Set down exactly the lines below between the line holding "m (fun _ => k))" and the line holding "duration. *)", inclusive; no other line belongs in the answer.

Stored data entries:
==================================================

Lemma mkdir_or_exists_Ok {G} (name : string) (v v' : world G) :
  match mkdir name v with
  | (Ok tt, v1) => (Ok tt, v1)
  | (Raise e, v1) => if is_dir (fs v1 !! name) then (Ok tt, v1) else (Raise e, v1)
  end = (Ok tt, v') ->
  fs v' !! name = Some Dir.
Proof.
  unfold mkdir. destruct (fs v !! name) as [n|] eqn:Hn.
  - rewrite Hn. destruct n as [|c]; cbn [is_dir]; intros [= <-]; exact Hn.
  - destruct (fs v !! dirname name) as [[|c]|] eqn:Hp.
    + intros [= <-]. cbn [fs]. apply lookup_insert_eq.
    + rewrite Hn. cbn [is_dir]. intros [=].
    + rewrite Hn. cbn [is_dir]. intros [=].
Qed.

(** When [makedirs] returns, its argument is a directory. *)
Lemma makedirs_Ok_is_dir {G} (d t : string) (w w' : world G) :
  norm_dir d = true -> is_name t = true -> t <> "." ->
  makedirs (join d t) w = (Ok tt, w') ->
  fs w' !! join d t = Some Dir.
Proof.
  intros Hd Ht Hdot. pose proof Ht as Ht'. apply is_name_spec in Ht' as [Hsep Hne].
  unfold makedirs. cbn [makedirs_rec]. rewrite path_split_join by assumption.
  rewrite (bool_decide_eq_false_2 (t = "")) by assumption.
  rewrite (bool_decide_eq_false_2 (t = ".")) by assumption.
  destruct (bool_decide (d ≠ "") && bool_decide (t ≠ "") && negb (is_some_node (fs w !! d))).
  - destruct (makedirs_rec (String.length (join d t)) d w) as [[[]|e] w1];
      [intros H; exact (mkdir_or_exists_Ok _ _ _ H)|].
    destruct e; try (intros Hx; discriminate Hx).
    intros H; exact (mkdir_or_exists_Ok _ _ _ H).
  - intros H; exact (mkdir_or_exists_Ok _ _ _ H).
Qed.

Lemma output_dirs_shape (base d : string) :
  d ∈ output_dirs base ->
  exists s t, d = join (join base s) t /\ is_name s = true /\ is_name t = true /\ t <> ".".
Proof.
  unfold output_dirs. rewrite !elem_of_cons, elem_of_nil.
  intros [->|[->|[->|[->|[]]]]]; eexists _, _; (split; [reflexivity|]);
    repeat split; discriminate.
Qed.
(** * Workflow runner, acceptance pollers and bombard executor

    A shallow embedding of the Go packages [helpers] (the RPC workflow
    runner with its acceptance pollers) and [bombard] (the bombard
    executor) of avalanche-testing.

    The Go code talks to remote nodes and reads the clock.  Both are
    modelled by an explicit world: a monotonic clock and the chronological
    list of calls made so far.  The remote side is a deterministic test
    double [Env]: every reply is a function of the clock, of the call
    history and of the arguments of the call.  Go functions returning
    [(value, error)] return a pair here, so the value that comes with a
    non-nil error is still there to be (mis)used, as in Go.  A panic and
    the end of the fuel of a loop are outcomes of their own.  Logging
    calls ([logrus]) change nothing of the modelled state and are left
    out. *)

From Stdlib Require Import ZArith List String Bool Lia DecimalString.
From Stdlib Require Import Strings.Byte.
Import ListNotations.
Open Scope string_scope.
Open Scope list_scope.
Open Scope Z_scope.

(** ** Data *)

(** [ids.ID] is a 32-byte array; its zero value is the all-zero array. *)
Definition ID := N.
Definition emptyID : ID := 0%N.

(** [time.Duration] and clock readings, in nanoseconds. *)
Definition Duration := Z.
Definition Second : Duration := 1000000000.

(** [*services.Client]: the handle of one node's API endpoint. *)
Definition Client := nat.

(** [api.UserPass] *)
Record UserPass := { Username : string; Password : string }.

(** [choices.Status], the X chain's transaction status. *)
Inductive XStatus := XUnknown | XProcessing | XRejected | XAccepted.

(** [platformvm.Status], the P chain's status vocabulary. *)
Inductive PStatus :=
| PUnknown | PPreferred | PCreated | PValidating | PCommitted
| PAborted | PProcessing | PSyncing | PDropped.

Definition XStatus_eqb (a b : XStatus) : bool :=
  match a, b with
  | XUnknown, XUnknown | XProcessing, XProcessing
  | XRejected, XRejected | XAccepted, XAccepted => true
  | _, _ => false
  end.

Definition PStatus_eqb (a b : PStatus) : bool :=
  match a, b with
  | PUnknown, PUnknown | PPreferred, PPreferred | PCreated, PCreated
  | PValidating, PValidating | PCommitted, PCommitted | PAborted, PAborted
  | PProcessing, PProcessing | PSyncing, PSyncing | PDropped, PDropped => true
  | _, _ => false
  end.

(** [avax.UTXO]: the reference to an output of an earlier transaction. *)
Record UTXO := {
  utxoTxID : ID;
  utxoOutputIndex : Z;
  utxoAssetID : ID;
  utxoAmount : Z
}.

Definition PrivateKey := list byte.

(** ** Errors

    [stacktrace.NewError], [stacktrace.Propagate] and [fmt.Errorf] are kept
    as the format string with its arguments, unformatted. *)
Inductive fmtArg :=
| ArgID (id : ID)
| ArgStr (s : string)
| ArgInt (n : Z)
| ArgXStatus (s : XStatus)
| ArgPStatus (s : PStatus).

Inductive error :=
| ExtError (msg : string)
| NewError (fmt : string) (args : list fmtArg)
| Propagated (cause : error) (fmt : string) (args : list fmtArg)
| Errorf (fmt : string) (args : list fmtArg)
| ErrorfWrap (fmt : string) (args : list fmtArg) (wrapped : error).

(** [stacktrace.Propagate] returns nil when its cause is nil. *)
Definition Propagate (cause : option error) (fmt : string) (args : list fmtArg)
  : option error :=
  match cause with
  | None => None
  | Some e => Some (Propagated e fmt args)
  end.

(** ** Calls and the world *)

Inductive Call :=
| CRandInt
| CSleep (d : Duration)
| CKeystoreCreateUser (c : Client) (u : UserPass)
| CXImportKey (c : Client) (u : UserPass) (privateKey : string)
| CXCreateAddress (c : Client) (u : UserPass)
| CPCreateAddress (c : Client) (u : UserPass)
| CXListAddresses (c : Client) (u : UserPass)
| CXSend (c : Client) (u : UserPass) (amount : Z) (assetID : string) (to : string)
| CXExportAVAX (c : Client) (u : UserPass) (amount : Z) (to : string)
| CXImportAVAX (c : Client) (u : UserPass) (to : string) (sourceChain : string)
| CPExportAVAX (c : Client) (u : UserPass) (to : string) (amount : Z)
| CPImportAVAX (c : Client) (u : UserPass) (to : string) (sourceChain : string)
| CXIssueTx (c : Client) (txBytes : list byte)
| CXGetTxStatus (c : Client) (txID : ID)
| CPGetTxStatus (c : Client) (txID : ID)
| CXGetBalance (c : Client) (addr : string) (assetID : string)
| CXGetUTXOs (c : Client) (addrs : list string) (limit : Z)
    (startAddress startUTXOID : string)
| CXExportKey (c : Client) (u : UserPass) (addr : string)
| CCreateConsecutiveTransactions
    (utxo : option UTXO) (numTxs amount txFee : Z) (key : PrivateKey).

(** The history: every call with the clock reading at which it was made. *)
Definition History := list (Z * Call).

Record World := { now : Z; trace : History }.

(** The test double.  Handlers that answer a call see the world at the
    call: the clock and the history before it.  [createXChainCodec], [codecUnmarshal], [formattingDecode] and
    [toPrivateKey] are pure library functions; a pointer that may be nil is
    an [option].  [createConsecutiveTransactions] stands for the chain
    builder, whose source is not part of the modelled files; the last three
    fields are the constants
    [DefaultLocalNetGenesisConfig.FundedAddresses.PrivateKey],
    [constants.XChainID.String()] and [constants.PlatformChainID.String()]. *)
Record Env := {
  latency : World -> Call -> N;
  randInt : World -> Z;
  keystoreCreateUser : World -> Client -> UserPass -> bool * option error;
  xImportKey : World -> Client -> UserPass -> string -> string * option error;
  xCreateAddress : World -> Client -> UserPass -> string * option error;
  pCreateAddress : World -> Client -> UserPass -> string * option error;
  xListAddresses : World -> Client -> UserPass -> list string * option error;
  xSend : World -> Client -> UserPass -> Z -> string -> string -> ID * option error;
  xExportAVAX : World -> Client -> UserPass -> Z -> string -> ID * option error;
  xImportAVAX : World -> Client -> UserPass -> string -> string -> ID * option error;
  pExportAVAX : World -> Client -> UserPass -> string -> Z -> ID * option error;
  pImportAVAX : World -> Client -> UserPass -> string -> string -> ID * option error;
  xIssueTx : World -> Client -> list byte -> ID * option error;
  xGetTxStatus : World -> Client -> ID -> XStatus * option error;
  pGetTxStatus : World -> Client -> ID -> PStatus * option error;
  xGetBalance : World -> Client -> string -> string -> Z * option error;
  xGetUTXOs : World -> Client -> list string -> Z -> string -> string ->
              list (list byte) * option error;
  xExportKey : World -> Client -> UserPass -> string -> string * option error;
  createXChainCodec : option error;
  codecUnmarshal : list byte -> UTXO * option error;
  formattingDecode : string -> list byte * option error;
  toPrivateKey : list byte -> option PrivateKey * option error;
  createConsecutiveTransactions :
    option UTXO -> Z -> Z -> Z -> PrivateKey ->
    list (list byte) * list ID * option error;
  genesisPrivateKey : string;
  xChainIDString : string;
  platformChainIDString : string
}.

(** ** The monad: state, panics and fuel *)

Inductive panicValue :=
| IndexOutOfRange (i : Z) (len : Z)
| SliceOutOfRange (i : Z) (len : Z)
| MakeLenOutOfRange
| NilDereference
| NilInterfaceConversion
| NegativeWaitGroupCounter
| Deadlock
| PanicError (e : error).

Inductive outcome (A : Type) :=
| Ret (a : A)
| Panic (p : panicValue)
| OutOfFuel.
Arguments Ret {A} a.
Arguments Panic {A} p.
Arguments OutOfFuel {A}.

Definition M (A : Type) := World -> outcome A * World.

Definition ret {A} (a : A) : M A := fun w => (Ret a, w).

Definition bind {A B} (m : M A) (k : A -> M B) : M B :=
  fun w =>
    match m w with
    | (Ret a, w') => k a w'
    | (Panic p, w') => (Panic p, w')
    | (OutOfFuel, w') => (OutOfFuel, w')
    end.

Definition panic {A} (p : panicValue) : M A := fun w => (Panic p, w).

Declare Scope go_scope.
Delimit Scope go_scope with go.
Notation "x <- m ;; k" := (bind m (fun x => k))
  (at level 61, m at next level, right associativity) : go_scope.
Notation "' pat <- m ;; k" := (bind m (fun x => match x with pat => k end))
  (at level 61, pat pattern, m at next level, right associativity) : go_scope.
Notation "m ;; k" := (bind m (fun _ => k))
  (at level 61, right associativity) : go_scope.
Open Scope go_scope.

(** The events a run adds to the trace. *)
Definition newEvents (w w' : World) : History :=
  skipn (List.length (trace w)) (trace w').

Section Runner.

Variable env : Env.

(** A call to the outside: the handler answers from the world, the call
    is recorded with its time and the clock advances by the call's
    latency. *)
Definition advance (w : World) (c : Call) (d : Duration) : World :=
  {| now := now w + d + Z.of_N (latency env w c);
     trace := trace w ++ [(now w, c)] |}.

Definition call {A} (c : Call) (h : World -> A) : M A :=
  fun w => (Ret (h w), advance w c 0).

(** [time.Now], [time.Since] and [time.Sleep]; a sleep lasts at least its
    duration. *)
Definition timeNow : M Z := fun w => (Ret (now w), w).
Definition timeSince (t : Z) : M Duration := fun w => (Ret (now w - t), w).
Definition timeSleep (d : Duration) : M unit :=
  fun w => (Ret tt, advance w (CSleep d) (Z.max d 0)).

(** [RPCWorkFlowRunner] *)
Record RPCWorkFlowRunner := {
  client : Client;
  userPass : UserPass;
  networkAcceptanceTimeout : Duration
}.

==================================================

• WRITTEN ANSWER:
Notation "m ;; k" := (bind m (fun _ => k))
  (at level 61, right associativity) : go_scope.
Open Scope go_scope.

(** The events a run adds to the trace. *)
Definition newEvents (w w' : World) : History :=
  skipn (List.length (trace w)) (trace w').

Section Runner.

Variable env : Env.

(** A call to the outside: the handler answers from the world, the call
    is recorded with its time and the clock advances by the call's
    latency. *)
Definition advance (w : World) (c : Call) (d : Duration) : World :=
  {| now := now w + d + Z.of_N (latency env w c);
     trace := trace w ++ [(now w, c)] |}.

Definition call {A} (c : Call) (h : World -> A) : M A :=
  fun w => (Ret (h w), advance w c 0).

(** [time.Now], [time.Since] and [time.Sleep]; a sleep lasts at least its
    duration. *)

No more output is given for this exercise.